Capturing the Car Usage for a One Year Period to Evaluate the Suitability of Battery Electric Vehicles – a Model Based Approach

Capturing the Car Usage for a One Year Period to Evaluate the Suitability of Battery Electric Vehicles – a Model Based Approach


Christine Weiss, Institute For Transport Studies, Bastian Chlond, Karlsruhe Institute Of Technology (KIT), Michael Heilig, Peter Vortisch, Karlsruhe Institute Of Technology (KIT)


A methodology to capture the daily car mileage over a period of one year is developed. Travel data of the German Mobility Panel (MOP) and of the long distance travel survey INVERMO are used and combined in their evidence.
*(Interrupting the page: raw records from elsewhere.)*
Lemma ext_cross_auction a opening b ts b' :
  cross_auction opening b = Ok (ts, b') → extends a b → extends a b'.
Proof.
  unfold cross_auction. intros H Ha. destruct (auction_queue opening b) as [|o0 q0]; [by simplify_eq|].
  apply bind_Ok in H as ([[q b1] ts1] & H1 & H). apply bind_Ok in H as ([b2 ts2] & H2 & H).
  assert (extends a b1) as Hb1.
  { destruct (clearing _ b); [|by simplify_eq]. unfold run_cross in H1. clear H H2.
    apply bind_Ok in H1 as ([[q1 b3] ts3] & H1%ext_cross_loop & H). simplify_eq.
    assert (extends a b3) by (by etrans). eauto with emit. }
  apply (res_foldl_ext ext_fst) in H2; [|apply _|apply ext_inject_remainder].
  assert (extends a (clear_auction opening b2)) as Hb2.
  { assert (extends a b2) by (etrans; [done|apply H2]). unfold clear_auction. case_if; eauto with emit. }
  simpl in H. run; eauto with emit.
Qed.

(** ** Submission *)
Definition ext_snd {A} (x y : A * Impl) : Prop := extends x.2 y.2.
#[export] Instance ext_snd_preorder {A} : PreOrder (@ext_snd A).
Proof. split; unfold ext_snd; [by intros x|intros x y z ? ?; by etrans]. Qed.

Section Submit.
Context (sub : Order → Impl → res (SubmitOutcome * Impl)).
Hypothesis ext_sub : ∀ a o b out b', sub o b = Ok (out, b') → extends a b → extends a b'.
#[local] Hint Resolve ext_sub : emit.

Lemma ext_release_children a gid out b out' b' :
  release_children sub gid out b = Ok (out', b') → extends a b → extends a b'.
Proof.
  unfold release_children. intros H Ha. apply bind_Ok in H as ([out1 b1] & H1 & H).
  assert (extends a b1) as Hb1 by (run; eauto with emit).
  apply (res_foldl_ext ext_snd) in H; [|apply _|].
  - unfold ext_snd in H. simpl in H. etrans; [|done]. eauto with emit.
  - intros [out2 b2] o r Hr. unfold ext_snd. apply bind_Ok in Hr as ([co b3] & Hs & Hr). simplify_eq.
    by eapply ext_sub.
Qed.

Lemma ext_link_fill o x i y : link_fill sub o x i = Ok y → ext_snd x y.
Proof.
  unfold link_fill, ext_snd. destruct x as [out b], y as [out' b']. intros H. simpl.
  destruct (match o_link o with Some _ => _ | None => _ end) as [gid|]; [|by simplify_eq].
  destruct (groups b !! gid) as [g|]; [|by simplify_eq].
  apply bind_Ok in H as (b1 & H1 & H).
  assert (extends b b1) as Hb1.
  { destruct (bool_decide _); [|by simplify_eq]. apply bind_Ok in H1 as (b2 & H2 & [= <-]).
    apply (res_foldl_ext extends) in H2; [eauto with emit|apply _|].
    unfold cancel_leg. intros c j r Hr. run; eauto with emit. }
  simpl in H. case_match; [|simplify_eq; eauto with emit].
  eapply ext_release_children; [done|]. eauto with emit.
Qed.

Lemma ext_process_link_fills a o out b out' b' :
  process_link_fills sub o out b = Ok (out', b') → extends a b → extends a b'.
Proof.
  unfold process_link_fills. intros H Ha.
  apply (res_foldl_ext ext_snd) in H; [|apply _|apply ext_link_fill]. etrans; [done|apply H].
Qed.

Lemma ext_register_link a o r b : extends a b → extends a (register_link o r b).
Proof.
  intros Ha. unfold register_link. destruct (o_link o) as [l|]; [|done].
  destruct (lk_role l), r; eauto with emit.
Qed.

Lemma ext_submit_match a o b out b' :
  submit_match sub o b = Ok (out, b') → extends a b → extends a b'.
Proof.
  unfold submit_match. intros H Ha. apply bind_Ok in H as ([[[c o1] b1] ts] & H1 & H).
  assert (extends a b1) as Hb1 by eauto with emit.
  match type of H with (let '(_, _) := ?x in _) = _ => destruct x as [out1 b2] eqn:E1 end.
  assert (extends a b2) as Hb2.
  { clear H. revert E1. destruct (_ && _); [destruct (rest o1 b1 []) as [[r b5] ev] eqn:?|];
      intros [= <- <-]; eauto with emit. }
  apply bind_Ok in H as ([b3 ts3] & H3 & H). apply bind_Ok in H as (b4 & H4 & H).
  assert (extends a b3) as Hb3 by (clear H H4; run; eauto with emit).
  eapply ext_process_link_fills; [done|]. apply ext_register_link. eauto with emit.
Qed.

Lemma ext_crosses a o b : extends a b → extends a (crosses o b).2.
Proof. intros Ha. unfold crosses. repeat case_match; simpl; simplify_eq; eauto with emit. Qed.

Lemma ext_submit_continuous a o b out b' :
  submit_continuous sub o b = Ok (out, b') → extends a b → extends a b'.
Proof.
  unfold submit_continuous. intros H Ha.
  match type of H with (let '(_, _) := ?x in _) = _ =>
    assert (extends a x.2) as Hx by (case_if; [by apply ext_crosses|done]);
    destruct x as [w b1]; simpl in Hx end.
  repeat (case_match; try (by simplify_eq)).
  all: try (by eapply ext_submit_match).
  all: apply bind_Ok in H as (b3 & Hp & H); simplify_eq; eauto with emit.
Qed.

Lemma ext_submit_stamped a o b out b' :
  submit_stamped sub o b = Ok (out, b') → extends a b → extends a b'.
Proof.
  unfold submit_stamped. intros H Ha. cbv zeta in H.
  assert (∀ out b', submit_stop o b = Ok (out, b') → extends a b') as Hstop.
  { clear H. unfold submit_stop. intros ? ? K. run; eauto with emit. }
  assert (∀ out b', submit_peg o b = Ok (out, b') → extends a b') as Hpeg.
  { clear H. unfold submit_peg. intros ? ? K. destruct (compute_peg_price o b); [|by simplify_eq].
    destruct (rest _ b []) as [[r b1] ev] eqn:Hr. injection K as _ <-. destruct r; eauto with emit. }
  assert (∀ out b', submit_continuous sub o b = Ok (out, b') → extends a b') as Hcont.
  { intros ? ? K. by eapply ext_submit_continuous. }
  repeat (case_match; try (by simplify_eq); try (by eauto); try (by simplify_eq; eauto with emit)).
Qed.
End Submit.

Lemma submit_fuel_S fuel o b :
  submit_fuel (S fuel) o b = submit_stamped (submit_fuel fuel) (stamp o b).1 (stamp o b).2.
Proof. reflexivity. Qed.

Lemma ext_submit_fuel fuel a o b out b' :
  submit_fuel fuel o b = Ok (out, b') → extends a b → extends a b'.
Proof.
  revert a o b out b'. induction fuel as [|fuel IH]; intros a o b out b' H Ha; [done|].
  assert (extends a (stamp o b).2) as Hst by (unfold stamp; simpl; eauto with emit).
  rewrite submit_fuel_S in H. revert H Hst. generalize (stamp o b). intros [o1 b1] H Hst.
  exact (ext_submit_stamped (submit_fuel fuel) IH _ _ _ _ _ H Hst).
Qed.

Lemma ext_submit a o b out b' : submit o b = Ok (out, b') → extends a b → extends a b'.
Proof. apply ext_submit_fuel. Qed.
The German Government targets to increase the electric vehicles' share in Germany to 1 million in 2020. However, the penetration of electric cars in Germany is very low at present: in 2012 there were only 4,500 battery electric vehicles and 47,600 hybrid vehicles registered in Germany. The low driving range of battery electric vehicles is usually considered as relevant reason. In order to verify this assumption, the usage of conventional cars in Germany needs to be analysed. These analyses may help to make more reliable and realistic statements to what extent German cars could be replaced by battery electric cars without any restrictions for their users. Most travel surveys do only consider a single day or a short period of time, e.g. one week, in the analysis. However, the daily car usage is not identical over a certain period because the car owners use their car for daily routines, e.g. commuting to work as well as for rather seldom events such as holiday trips. Consequently, longer time periods should be taken into consideration when analysing the travel data.

For closing this gap of knowledge different data sources are used and combined in their evidence:
1. The German Mobility Panel (MOP): Since 1994 each year members of about 1,000 households have been reporting their daily mobility patterns over a period of one week. The survey is carried out in autumn each year. The survey collects data about all trips of the household members including start and end times, trip purpose, distance and means of transportation used. Moreover, socio-demographic data of households (e.g. number of cars per household, net household income or type of the household) and household members (e.g. sex, age, status of employment or driving license ownership) are collected. In addition, the car-owning households within this sample are asked to participate additionally in a car mileage and fuel consumption survey (TANKBUCH) during eight weeks in spring allowing to combine the information of the mobility survey as well as of the Tankbuch-Survey on an intra-household base. The survey participants report all dates and mileages between any refuelling stops as well as the total car mileage and fuel consumption. Car related information such as fuel type, car segment and car engine power are additionally collected.
2. The long distance travel survey INVERMO (INterMOdale VERnetzung) is furthermore used in order to gain comprehensive information on the characteristics of long distance car trips, such as trip length, trip purpose, length of stay at the destination and daily mileage at trip destination. Detailed information about 12,000 long distance car trips were conducted in the survey including the socio-demographic data of the travellers.

The model aims to obtain the mileage of cars for each day in the survey period of one year: As a proxy for everyday mobility, the MOP data of the survey participants for one week are used to cover the daily mobility. In order to calculate the daily car mileage in the MOP-week, a methodology to convert individual travel diaries into a vehicle-based diary by appropriate rules using plausible and consistent assumptions is developed. The refuelling survey is used to identify the frequencies, duration and trip length of long-distance journeys. The INVERMO survey is additionally used to derive information in which way cars are used in long distance travel (e.g. typical trip length distributions by different socio-demographic and socio-economic groups).

As a result the frequency distribution of mileage per day for each car can be derived for a period of one year. Furthermore the car usage and household characteristics of the car-owners are analysed in order to investigate which part of the car fleet could be replaced by electric vehicles.

The presented research is done within the project EVREST (Electric Vehicle with Range Extender as a Sustainable Technology). The EVREST project is a transnational European project carried out in the framework of the ERA-NET Electromobility+ Call. The main idea of this project is to study how Electric Vehicles (EV) with a Range Extender (RE) could match the different usage patterns and what would be the impact of such a solution.